Key steps and challenges

  1. Dataset access (CUAD)

    • The theatticusproject/cuad-qa dataset on Hugging Face uses a Python loader script.
    • Newer versions of datasets no longer support trust_remote_code for such scripts.
    • Fix:
      • Download the CUAD data.zip directly from the official GitHub repository.
      • Unzip in the training environment.
      • Build a datasets.Dataset from the raw JSON files.
  2. Chat formatting and supervision

    • GPT-OSS expects a Harmony-style chat format with system, user, and assistant roles.
    • Each CUAD example was converted into:
      • System: "You are a senior legal assistant specializing in contract review."
      • User: "Question: …\n\nContract excerpt:\n…"
      • Assistant: the annotated answer span from CUAD.
    • Early use of train_on_responses_only with wrong markers masked all labels and produced zero training loss.
    • Inspecting sample input_ids and labels was critical to confirm that only assistant tokens carry labels.
  3. NaN loss and simplification

    • NaNs appeared when label masking and configuration were misaligned.
    • The final approach uses straightforward supervised finetuning on the assistant answer spans within the GPT-OSS chat template.
  4. 16 bit merge and disk constraints

    • Merging a 20B model into 16 bit weights is a heavy job: multiple 16+ GB shards.
    • Colab sessions with little free disk repeatedly hit disk full errors.
    • The successful merge was done in a fresh session with ~75 GB free, in a clean sequence:
      • Load LoRA model from SamerGMTM22/gpt-oss-20b-cuad-lora.
      • Use Unsloth’s save_pretrained_merged(..., save_method="merged_16bit").
      • Upload the resulting directory as SamerGMTM22/gpt-oss-20b-cuad-16bit.

Files in this repo

You will find, among others:

  • config.json
  • model-00000-of-00002.safetensors
  • model-00001-of-00002.safetensors
  • model-00002-of-00002.safetensors (depending on sharding layout)
  • model.safetensors.index.json
  • tokenizer.json
  • tokenizer_config.json
  • special_tokens_map.json
  • chat_template.jinja

Combined, these files represent a complete 16 bit GPT-OSS 20B model, tuned on CUAD, with its tokenizer and chat template.


Intended use

This model is intended for:

  • Answering natural language questions about contract excerpts
  • Surfacing relevant clauses for human review
  • Building prototypes of legal assistants for contract review

Typical questions you might ask:

  • "What is the initial term of this agreement?"
  • "Can either party terminate for convenience? Under what conditions?"
  • "Is there a limitation of liability clause, and how is it structured?"
  • "Who indemnifies whom, and for which kinds of claims?"

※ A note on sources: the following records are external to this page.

(* ===== verification/LedgerOps.v ===== *)
(** * What the ledger's transactions do

    The effect of [fail_or_retry] on every branch, the delay and the class of
    the try it adds, and the two recipes of an attempt's id. *)

From S2P Require Import Prelude Json Ids DagPolicy Dag Readiness Errors Registry Sql Ledger TaskPg.
From S2P Require Import LedgerInv LedgerRuns.
From stdpp Require Import pretty.

#[local] Open Scope Z_scope.

(** ** Writing one row *)

Definition write_row (r' : TaskInstance) (l : list TaskInstance) : list TaskInstance :=
  (λ x, if bool_decide (ti_id x = ti_id r') then r' else x) <$> l.

(** A statement that selects by id touches one row. *)
Lemma update_one where_ set d r :
  rows_unique (task_instances d) = true → r ∈ task_instances d → where_ d r = true →
  (∀ x, where_ d x = true → ti_id x = ti_id r) → ti_id (set r) = ti_id r →
  update_tis where_ set d =
    install (rows_ok (jobs d) (write_row (set r) (task_instances d)))
      (rows_unique (write_row (set r) (task_instances d))) [set r]
      (d <| task_instances := write_row (set r) (task_instances d) |>).
Proof.
  intros Hu Hr Hw Hid Hset. unfold update_tis.
  assert (update_rows (where_ d) set (task_instances d)
    = (write_row (set r) (task_instances d), [set r])) as ->; [|done].
  unfold update_rows. f_equal.
  - apply list_fmap_ext. intros j x Hx%list_elem_of_lookup_2. rewrite Hset. simpl.
    destruct (where_ d x) eqn:E.
    + rewrite bool_decide_eq_true_2 by auto. f_equal. apply (unique_id _ Hu); auto.
    + rewrite bool_decide_eq_false_2; [done|]. intros Hxr.
      assert (x = r) as -> by (by apply (unique_id _ Hu)). congruence.
  - destruct (filter_id _ Hu (λ x, Is_true (where_ d x)) (ti_id r)) as [E|(x & E & Hx & Hwx)].
    + intros x Hx. by apply Hid, Is_true_true.
    + assert (r ∈ ([] : list TaskInstance)) as []%not_elem_of_nil. rewrite <-E.
      apply list_elem_of_filter. by rewrite Is_true_true.
    + rewrite E. simpl. assert (x = r) as ->; [|done]. apply (unique_id _ Hu); [done..|].
      by apply Hid, Is_true_true.
Qed.

Lemma elem_of_write_row r' l x :
  x ∈ write_row r' l → x = r' ∨ x ∈ l ∧ ti_id x ≠ ti_id r'.
Proof.
  intros (y & -> & Hy)%list_elem_of_fmap. case_bool_decide; auto.
Qed.

(** The constraints of a table in which one row left the pods, or stayed. *)
Lemma write_row_unique l r r' :
  rows_unique l = true → r ∈ l → ti_id r' = ti_id r → attempt_key r' = attempt_key r →
  (is_live r' = true → is_live r = true) → active_pod r' = false →
  rows_unique (write_row r' l) = true.
Proof.
  intros Hu Hr Hi Hk Hl Ha. pose proof Hu as Hu'. unfold rows_unique in Hu' |- *.
  rewrite !andb_true_iff in Hu' |- *. destruct Hu' as [[[[H1 H2] H3] H4] H5].
  assert (∀ x, x ∈ l → ti_id x = ti_id r' → x = r) as Hx.
  { intros x Hx Hid. apply (unique_id _ Hu); [done..|congruence]. }
  split_and!; apply unique_fmap; try done; intros x Hxl;
    case_bool_decide as Hid; try done; apply Hx in Hid as ->; try done.
  - intros ?%Hl. split; [done|]. unfold attempt_key in Hk. congruence.
  - by rewrite Ha.
  - by rewrite Ha.
Qed.

Lemma write_row_ok js l r' :
  rows_ok js l = true → row_ok r' = true → (∃ r, r ∈ l ∧ ti_job_id r' = ti_job_id r) →
  rows_ok js (write_row r' l) = true.
Proof.
  unfold rows_ok. rewrite !andb_true_iff, !forallb_forall. intros [H1 H2] Hr' (r & Hr & Hj).
  assert (∀ x, In x (write_row r' l) → x = r' ∨ In x l) as Hin.
  { intros x. rewrite <-!list_elem_of_In. intros [?|[? _]]%elem_of_write_row; auto. }
  split; intros x [-> |?]%Hin; auto. rewrite Hj. apply H2. by apply list_elem_of_In.
Qed.

(** The constraints of a table with one more row that waits. *)
Lemma snoc_unique l s :
  rows_unique l = true → (∀ r, r ∈ l → ti_id r ≠ ti_id s) →
  (∀ r, r ∈ l → attempt_key r ≠ attempt_key s) →
  (∀ r, r ∈ l → is_live r = true → ¬ same_task r s) → active_pod s = false →
  rows_unique (l ++ [s]) = true.
Proof.
  intros Hu Hi Hk Hl Ha. unfold rows_unique in *. rewrite !andb_true_iff in *.
  destruct Hu as [[[[H1 H2] H3] H4] H5].
  split_and!; apply unique_snoc; try done; try (by rewrite Ha); auto.
  intros _ r Hr Hlr [= Hj Ht]. by apply (Hl r).
Qed.

Lemma snoc_ok js l s :
  rows_ok js l = true → row_ok s = true → (∃ r, r ∈ l ∧ ti_job_id s = ti_job_id r) →
  rows_ok js (l ++ [s]) = true.
Proof.
  unfold rows_ok. rewrite !forallb_app. simpl. rewrite !andb_true_iff. intros [H1 H2] Hs (r & Hr & Hj).
  split_and!; try done. rewrite Hj. rewrite forallb_forall in H2. by apply H2, list_elem_of_In.
Qed.

(** ** Failing and retrying *)

(** The row a report of failure is about: claimed, not being canceled or
    restarted, of the launch the report names, of a job that still runs it. *)
Record failing (d : Db) (r : TaskInstance) (f : TaskFailure) : Prop := {
  fa_row : r ∈ task_instances d;
  fa_live : ti_live r = Some true;
  fa_state : ti_state r ∈ [Queued; Running];
  fa_launch : ti_k8s_job_name r = tf_k8s_job_name f;
  fa_job : ∃ j, j ∈ jobs d ∧ job_id j = ti_job_id r ∧ job_admits j r = true;
  fa_verdict : terminal (tf_terminal_state f);
  fa_class : match tf_error_class f with Some c => c ∈ ERROR_CLASSES | None => True end;
}.

(** Whether the failure is retried. *)
Definition retries_again (f : TaskFailure) (r : TaskInstance) : bool :=
  tf_retryable f && (ti_try_number r <=? ti_max_tries r).

(** The columns the failure writes. *)
Record failed_as (now : Z) (f : TaskFailure) (r r' : TaskInstance) : Prop := {
  fs_id : ti_id r' = ti_id r;
  fs_key : attempt_key r' = attempt_key r;
  fs_state : ti_state r' = tf_terminal_state f;
  fs_live : ti_live r' = if retries_again f r then None else Some true;
  fs_reason : ti_archived_reason r' = if retries_again f r then Some Retry
                                      else ti_archived_reason r;
  fs_exit : ti_exit_code r' = tf_exit_code f;
  fs_class : ti_error_class r' = tf_error_class f;
  fs_detail : ti_error_detail r' = take_chars 2000 <$> tf_error_detail f;
  fs_finished : ti_finished_at r' = Some now;
  fs_rest : (ti_org_id r', ti_kind r', ti_resource_class r', ti_max_tries r', ti_launches r',
             ti_input r', ti_output r', ti_outcome r')
          = (ti_org_id r, ti_kind r, ti_resource_class r, ti_max_tries r, ti_launches r,
             ti_input r, ti_output r, ti_outcome r);
}.

(** The try that follows. *)
Record retried_as (now : Z) (f : TaskFailure) (r s : TaskInstance) : Prop := {
  rt_next : next_try r s;
  rt_state : ti_live s = Some true ∧ ti_state s = UpForRetry ∧ ti_launches s = 0;
  rt_budget : ti_max_tries s = ti_max_tries r;
  rt_input : ti_input s = ti_input r;
  rt_class : ti_resource_class s =
    if tf_escalate f then (λ c, default c (escalated c)) <$> ti_resource_class r
    else ti_resource_class r;
  rt_segment : ti_segment s = if tf_escalate f then None else ti_segment r;
  rt_waits : ∃ wait, ti_not_before s = Some (now + wait * 1000000)
    ∧ (let '(base, cap) := tf_backoff f in
       let delay := Z.min cap (base * 2 ^ (ti_try_number r - 1)) in
       0 < delay → delay ≤ wait < 2 * delay);
}.

(** What a retry needs of the row to be stored. *)
Record retry_fits (sha256 : string → list Z) (d : Db) (r : TaskInstance) (f : TaskFailure) :
  Prop := {
  rf_backoff : 0 < (tf_backoff f).1 ∧ 0 < (tf_backoff f).2;
  rf_tries : ti_max_tries r < 1024;
  rf_class : tf_escalate f = true → ti_resource_class r ≠ Some ClassL;
  rf_id : sql_attempt_id sha256 (ti_job_id r) (ti_task_id r) (ti_try_number r + 1)
          ∉ ti_id <$> task_instances d;
}.

Section failing.
Context (sha256 : string → list Z) (hashtext : string → Z) (now : Z).

Lemma retry_successor_spec f r :
  retried_as now f r (retry_successor sha256 hashtext now (tf_escalate f) (tf_backoff f).2
    (tf_backoff f).1 r).
Proof.
  unfold retry_successor. split; try done.
  - simpl. by destruct (ti_resource_class r) as [[]|], (tf_escalate f).
  - eexists. split; [done|]. destruct (tf_backoff f) as [base cap]. simpl. intros Hd.
    unfold retry_jitter. fold (retry_delay cap base (ti_try_number r)) in *.
    pose proof (Z.mod_pos_bound (Z.abs (hashtext (ti_job_id r +:+ "#" +:+ ti_task_id r +:+ "#"
      +:+ pretty (ti_try_number r)))) (retry_delay cap base (ti_try_number r)) Hd). lia.
Qed.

You must always manually verify the model’s answer against the contract text.


Limitations

  • Domain-limited: tuned only on CUAD, biased toward that style of contract and questions.
  • No retrieval: does not search documents; you must provide the relevant text.
  • Hallucinations: like any LLM, it may infer or invent unsupported details.
  • Not legal advice: cannot replace the judgment of trained attorneys.

Use it as an assistant, not as a decision maker.


How to use this model

Recommended: load with Unsloth in 16 bit mode

Because GPT-OSS support is still evolving, the safest way to load this model today is via Unsloth, which patches GPT-OSS internals appropriately.

Install dependencies:

pip install "torch>=2.1.0" transformers
pip install "unsloth[base] @ git+https://github.com/unslothai/unsloth"
pip install "unsloth_zoo[base] @ git+https://github.com/unslothai/unsloth-zoo"

Load the model:

from unsloth import FastLanguageModel
import torch

model_id = "SamerGMTM22/gpt-oss-20b-cuad-16bit"

model, tokenizer = FastLanguageModel.from_pretrained(
    model_name     = model_id,
    max_seq_length = 1024,
    dtype          = torch.bfloat16,   # 16 bit compute
    load_in_4bit   = False,            # full 16 bit weights
)

Example: contract Q&A

from transformers import TextStreamer

clause = """
This Agreement shall commence on the Effective Date and shall continue
for a period of three (3) years, unless earlier terminated in accordance
with the provisions herein.
"""

messages = [
    {
        "role": "system",
        "content": "You are a senior legal assistant specializing in contract review.",
    },
    {
        "role": "user",
        "content": (
            "Question: What is the initial term of this agreement?\n\n"
            "Contract excerpt:\n" + clause
        ),
    },
]

inputs = tokenizer.apply_chat_template(
    messages,
    add_generation_prompt = True,
    return_tensors = "pt",
    return_dict = True,
).to(model.device)

_ = model.generate(
    **inputs,
    max_new_tokens = 128,
    streamer       = TextStreamer(tokenizer),
)

The answer should identify the initial term and may restate the relevant sentence.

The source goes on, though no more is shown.